Inhibition of metallo-ß-lactamases (MBLs) to fight the bacterial resistance to ß-lactam antibiotics – ANTIMBL

Bacterial resistance to antibiotics is a growing threat to public health and endangers the effective treatment of infections. In Europe and other industrialized countries, the highest proportion of resistant bacteria is found in healthcare facilities. Today, about 70% of bacteria that cause nosocomial infections are resistant to at least one of the drugs most commonly used to treat them. About 25,000 patients die every year in E.U. because of bacterial resistance. It adds about 1.5 billion € of healthcare-associated costs. Although the situation is alarming, pharmaceutical companies have for a long time lost interest in the discovery and development of novel antibiotics. Public research is thus crucial in the field of antimicrobial therapy to identify novel and innovative approaches.
In Gram-negative bacteria, the major mechanism of resistance to ß-lactam antibiotics (penicillins, cephalosporins, carbapenems), the most widely used antimicrobials, is the production of one or several ß-lactamase(s). One major approach to overcome this issue consists of combination therapy in which a ß-lactam drug is given along with a ß-lactamase inhibitor, which protects the former from inactivation. Several ß-lactamase inhibitors (clavulanic acid,…) are currently marketed, but they only target serine-ß-lactamases (SBL) and are not active on metallo-ß-lactamases (MBL). There is still much work to accomplish to find clinically useful inhibitors of the increasingly important Ambler class B MBL. MBLs contain one or two Zn cation(s) in their active site, and are structurally and mechanistically unrelated to SBLs. MBLs are classified into three subclasses, B1, B2, and B3 on the basis of structural features. Subclass B1 includes most of the acquired enzymes, encoded by mobile genetic elements. Clinically-relevant B1 MBLs, including IMP-, VIM- and NDM-type enzymes, are currently disseminating in important opportunistic Gram-negative pathogens such as Enterobacteriaceae, Pseudomonas aeruginosa and Acinetobacter baumanii. Compared to most SBLs, MBLs exhibit an exceedingly broad substrate profile as they constantly inactivate carbapenems, antibiotics of last resort at the hospital. Moreover, MBL-producing clinical isolates very often show multidrug- and even pandrug-resistance phenotypes, thus representing an increasingly important medical threat that could be successfully addressed by the development of potent, safe and selective MBL inhibitors.

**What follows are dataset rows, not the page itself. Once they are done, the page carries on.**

(* ===== verification/Opening.v ===== *)
(** * Opening: creating, opening and destroying a store

    [impl/tropodb_impl.cc]: the check of the options, the division of the zones of the
    device over the components, the construction of the components, [Open] with the
    recovery of [Database], and [DestroyDB].

    The device and the constructors of its logs belong to the device library and are
    parameters.  [None] is a failed assertion or undefined behaviour. *)

From S2P Require Import Prelude Coding DbFormat Config SSTable SSTableIter VersionEdit Version Szd Memtable Wal WalManager WriteBatch.
From S2P Require Import VersionBuilder Manifest VersionSet PickCompaction L0SSTable LNSSTable SSTableManager TableCache.
From S2P Require Import Compaction CompactionSafety L0Flush Database BackgroundCompaction CompactingStore.

(** ** The device and the options *)

(** What TropoDB reads of [SZD::DeviceInfo]. *)
Record DeviceInfo := mkInfo {
  di_lba_size : Z;
  di_zone_size : Z;
  di_zone_cap : Z;
  di_min_lba : Z;
  di_max_lba : Z
}.

(** The device: the outcome of [Init], of [Open] for a range of zones, and of the registration of a
    channel and its end. *)
Record SZDDevice := mkDevice {
  dv_Init : SZDStatus;
  dv_Open : Z -> Z -> SZDStatus;
  dv_info : DeviceInfo;
  dv_register_channel : SZDStatus;
  dv_unregister_channel : SZDStatus
}.

(** What TropoDB reads of [DBOptions]. *)
Record DBOptions := mkOptions {
  db_paths : Z;
  use_tropodb_impl : bool;
  create_if_missing : bool;
  error_if_exists : bool
}.

(** [TropoDBImpl::ValidateOptions], impl/tropodb_impl.cc:155-164 *)
Definition ValidateOptions (o : DBOptions) : Status :=
  if 1 <? db_paths o then NotSupported
  else if negb (use_tropodb_impl o) then NotSupported
  else OK.

(** [TropoDBImpl::OpenZNSDevice], impl/tropodb_impl.cc:166-184 *)
Definition OpenZNSDevice (dv : SZDDevice) : Status :=
  if negb (ok (FromStatus (dv_Init dv))) then IOError
  else if negb (ok (FromStatus (dv_Open dv min_zone max_zone))) then IOError
  else OK.

(** ** The division of the zones *)

(** The zones of a component: the first one, and the one after the last. *)
Abbreviation zones := (Z * Z)%type.

Record layout := mkLayout {
  ly_manifest : zones;
  ly_wals : list zones;
  ly_tables : option (list zones)
}.

(** The loop over the managers of the logs: their zones, and the next free zone. *)
Fixpoint wal_layout (n : nat) (zone_head zone_step : Z) : list zones * Z :=
  match n with
  | O => ([], zone_head)
  | S n =>
      let '(zs, head) := wal_layout n (u64 (zone_head + zone_step)) zone_step in
      ((zone_head, u64 (zone_step + zone_head)) :: zs, head)
  end.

In this project, we propose to develop a new and recently identified class of MBL inhibitors, which possess an original Zn-coordinating group. The synthesis of a first generation of compounds incorporating this group has been achieved and some inhibitors already showed efficient inhibition of selected enzymes of the three sub-classes, thus supporting the rationale that broad-spectrum inhibition of MBLs could be achieved.

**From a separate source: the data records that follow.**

(** The key column of a supplier table, read and deduplicated. *)
Definition supplier_keys_accepted (main : list Main.row) (awards : list Awards.row)
    (contracts : list Contracts.row) (supplier_keys : list cell) : bool :=
  merge_keys_ok (Timed._link_main <$> timed_rows main awards contracts) (award_keys awards)
    (pd_drop_duplicates id supplier_keys) (dtype_of supplier_keys).

(** The accessor [.str] is granted on the names. *)
Definition names_are_strings (names : list cell) : bool :=
  bool_decide (names = []) || existsb is_str names.

(** What a loader needs of the tables it has read to return a frame. *)
Definition V2_accepted (main : list Main.row) (awards : list Awards.row)
    (contracts : list Contracts.row) (suppliers : list V2.Suppliers.row) : bool :=
  names_are_strings (V2.Suppliers.name <$> suppliers)
  && award_keys_accepted main awards
  && contract_keys_accepted main awards contracts
  && supplier_keys_accepted main awards contracts (V2.Suppliers._link_main <$> suppliers).

Definition V3_accepted (main : list Main.row) (awards : list Awards.row)
    (contracts : list Contracts.row) (suppliers : list V3.Suppliers.row) : bool :=
  award_keys_accepted main awards
  && contract_keys_accepted main awards contracts
  && supplier_keys_accepted main awards contracts (V3.Suppliers._link_main <$> suppliers).

(** [linked] is the inner join of the tender table with the deduplicated
    award table: its rows are the pairs of a tender and an award of one key,
    so that the key of every row has an award, and it has as many rows as
    there are such pairs. *)
Definition inner_joined (main : list Main.row) (awards : list Awards.row)
    (linked : list Linked.row) : Prop :=
  let d := link_dtype main awards in
  let awards' := pd_drop_duplicates Awards._link_main awards in
  (forall r, r ∈ linked <->
     exists m a, m ∈ main /\ a ∈ awards'
       /\ same_key d (Awards._link_main a) (Main._link m) /\ r = Linked.join m a)
  /\ (forall r, r ∈ linked ->
        exists a, a ∈ awards /\ same_key d (Awards._link_main a) (Linked._link r))
  /\ length linked = join_cardinality main awards.

(** The dates of an output row of key [k], attached by left join: those of
    a row of [contracts] with that key, as they are or promoted to floats,
    and [NaN] when [contracts] has no such row. *)
Definition timing_attached (d : dtype) (contracts : list Contracts.row)
    (k dateSigned period_startDate : cell) : Prop :=
  ((forall c, c ∈ contracts -> ~ same_key d (Contracts._link_main c) k)
   /\ dateSigned = NaN /\ period_startDate = NaN)
  \/ (exists c, c ∈ contracts /\ same_key d (Contracts._link_main c) k
        /\ promoted (Contracts.dateSigned c) dateSigned
        /\ promoted (Contracts.period_startDate c) period_startDate).

(** The supplier name of an output row of version 2, attached by left join:
    the normalized name of a row of [suppliers] with the key [k], and [NaN]
    when there is none. *)
Definition V2_supplier_attached (d : dtype) (suppliers : list V2.Suppliers.row)
    (k name : cell) : Prop :=
  ((forall s, s ∈ suppliers -> ~ same_key d (V2.Suppliers._link_main s) k) /\ name = NaN)
  \/ (exists s, s ∈ suppliers /\ same_key d (V2.Suppliers._link_main s) k
        /\ name = normalize_name (V2.Suppliers.name s)).

(** The supplier reference of an output row of version 3. *)
Definition V3_supplier_attached (d : dtype) (suppliers : list V3.Suppliers.row)
    (k supplier_id name : cell) : Prop :=
  ((forall s, s ∈ suppliers -> ~ same_key d (V3.Suppliers._link_main s) k)
   /\ supplier_id = NaN /\ name = NaN)
  \/ (exists s, s ∈ suppliers /\ same_key d (V3.Suppliers._link_main s) k
        /\ promoted (V3.Suppliers.supplier_id s) supplier_id
        /\ promoted (V3.Suppliers.name s) name).

(** A cell in which [clean_currency] finds no amount: it is missing, or a
    string that [float] does not read once it is cleaned. *)
Definition unparsed_amount (x : cell) : Prop :=
  pd_isna x = true \/ exists s, x = Str s /\ Py.parse_float (clean_str s) = None.

(** The number 0, as an int or as a float. *)
Definition is_zero (n : num) : Prop := n = PyInt 0 \/ n = PyFloat (Float.of_Z 0).

(** A red-flag indicator is 0 or 1. *)
Definition is_flag (z : Z) : Prop := z = 0 \/ z = 1.

(** The score of one row: the Series expressions of the scorers, at one
    index. *)
Definition score_v1 (d r c : Z) : float :=
  Float.add
    (Float.add (Float.of_Z (d * 2)) (Float.mul (Float.of_Z r) f1_5))
    (Float.of_Z (int_of_bool (1 <=? c))).

Definition score_v2 (d r t n : Z) : float :=
  Float.add
    (Float.add
       (Float.add (Float.mul (Float.of_Z d) f1_5) (Float.mul (Float.of_Z r) f1_0))
       (Float.mul (Float.of_Z t) f2_0))
    (Float.mul (Float.of_Z n) f2_5).

(* ================================================================== *)
(** ** The trainers and the prediction forms *)
(* ================================================================== *)

(** [df[columns]] for a list of names: the columns named, in that order;
    [None] is [KeyError]. *)
Definition select_columns (df : csv_file) (columns : list string) : option csv_file :=
  if forallb (fun c => bool_decide (c ∈ header df)) columns
  then Some {| header := columns;
               lines := (fun line => field df line <$> columns) <$> lines df |}
  else None.

(** [df[column]] for one name. *)
Definition select_column (df : csv_file) (column : string) : option (list cell) :=
  if bool_decide (column ∈ header df)
  then Some ((fun line => field df line column) <$> lines df)
  else None.

(** What a trainer has in hand when it calls [train_test_split]: nothing
    (the data file is missing: a message is printed and the function
    returns), a [KeyError] that nothing catches, or the features [X] and the
    target [y]. The split, the forest and the pickle belong to scikit-learn
    and joblib. *)
Inductive training_data : Type :=
  | NoTrainingFile
  | TrainingKeyError
  | Training (X : csv_file) (y : list cell).

Definition training_data_of (path : string) (features : list string) (target : string)
    (fs : filesystem) : training_data :=
  match fs !! path with
  | None => NoTrainingFile
  | Some df =>
      match select_columns df features, select_column df target with
      | Some X, Some y => Training X y
      | _, _ => TrainingKeyError
      end
  end.

(** [train_model.py], [train_model_v2.py] and [train_model_v3.py], lines
    13-31 of each. *)
Module Train.

Definition target : string := "risk_label".

Definition features_v1 : list string :=
  ["amount"; "is_direct_procurement"; "is_round_amount"; "missing_data_count"].

Definition features_v2 : list string :=
  ["amount"; "is_direct_procurement"; "is_round_amount"; "suspicious_timing";
   "supplier_award_count"; "new_supplier_direct_deal"].

Definition train_model : filesystem -> training_data :=
  training_data_of "data/processed/training_data.csv" features_v1 target.

Definition train_model_v2 : filesystem -> training_data :=
  training_data_of "data/processed/training_data_v2.csv" features_v2 target.

(** Version 3 lists the same features as version 2. *)
Definition train_model_v3 : filesystem -> training_data :=
  training_data_of "data/processed/training_data_v3.csv" features_v2 target.

End Train.

(** The one-row frame that a prediction form hands to the model
    ([app.py], lines 74-91; [app_v2.py], lines 94-115; [app_v3.py], lines
    92-108). The amount is the float of [st.number_input], the method one of
    the options of the select box. *)
Module App.

Definition input_data (amount : float) (procurement_method : string) (missing_data : bool)
    : csv_file :=
  let is_direct_procurement := if String.eqb procurement_method "Direct" then 1 else 0 in
  let is_round_amount := round_flag (PyFloat amount) in
  let missing_data_count := if missing_data then 1 else 0 in
  {| header := ["amount"; "is_direct_procurement"; "is_round_amount"; "missing_data_count"];
     lines := [ [Num (PyFloat amount); Num (PyInt is_direct_procurement);
                 Num (PyInt is_round_amount); Num (PyInt missing_data_count)] ] |}.

(** [app_v2.py] and [app_v3.py] build the same frame. *)
Definition input_data_v2 (amount : float) (procurement_method : string)
    (supplier_award_count : Z) (suspicious_timing : bool) : csv_file :=
  let is_direct_procurement := if String.eqb procurement_method "Direct" then 1 else 0 in
  let is_round_amount := round_flag (PyFloat amount) in
  let is_suspicious_timing := if suspicious_timing then 1 else 0 in
  let is_new_supplier_direct_deal :=
    if (supplier_award_count <=? 3) && (is_direct_procurement =? 1) then 1 else 0 in
  {| header := ["amount"; "is_direct_procurement"; "is_round_amount"; "suspicious_timing";
                "supplier_award_count"; "new_supplier_direct_deal"];
     lines := [ [Num (PyFloat amount); Num (PyInt is_direct_procurement);
                 Num (PyInt is_round_amount); Num (PyInt is_suspicious_timing);
                 Num (PyInt supplier_award_count);
                 Num (PyInt is_new_supplier_direct_deal)] ] |}.

End App.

Our objective is to optimize, on the basis of our current knowledge, this completely novel and still unexploited series of MBL inhibitors toward lead compounds that could potentially be amenable to clinical development. The iterative optimization of the inhibitors will be supported by an innovative combination of in silico methods using quantum chemistry and polarizable molecular dynamics approaches, which are the most reliable methods for metallo-enzymes, and X-ray crystallography. The inhibition of clinically-relevant B1 enzymes is the main target, but we will also explore the feasibility of optimizing inhibitors with a broader spectrum of activity. This might be important considering the recent emergence of several acquired subclass B3 enzymes in relevant opportunistic pathogens (AIM-1, SMB-1). If successful, this project is expected to have an important impact in the field of antimicrobial research, as it could represent a viable starting point to develop therapies to treat infections caused by MBL-producing MDR/XDR Gram-negative pathogens, which represent an extremely urgent clinical need.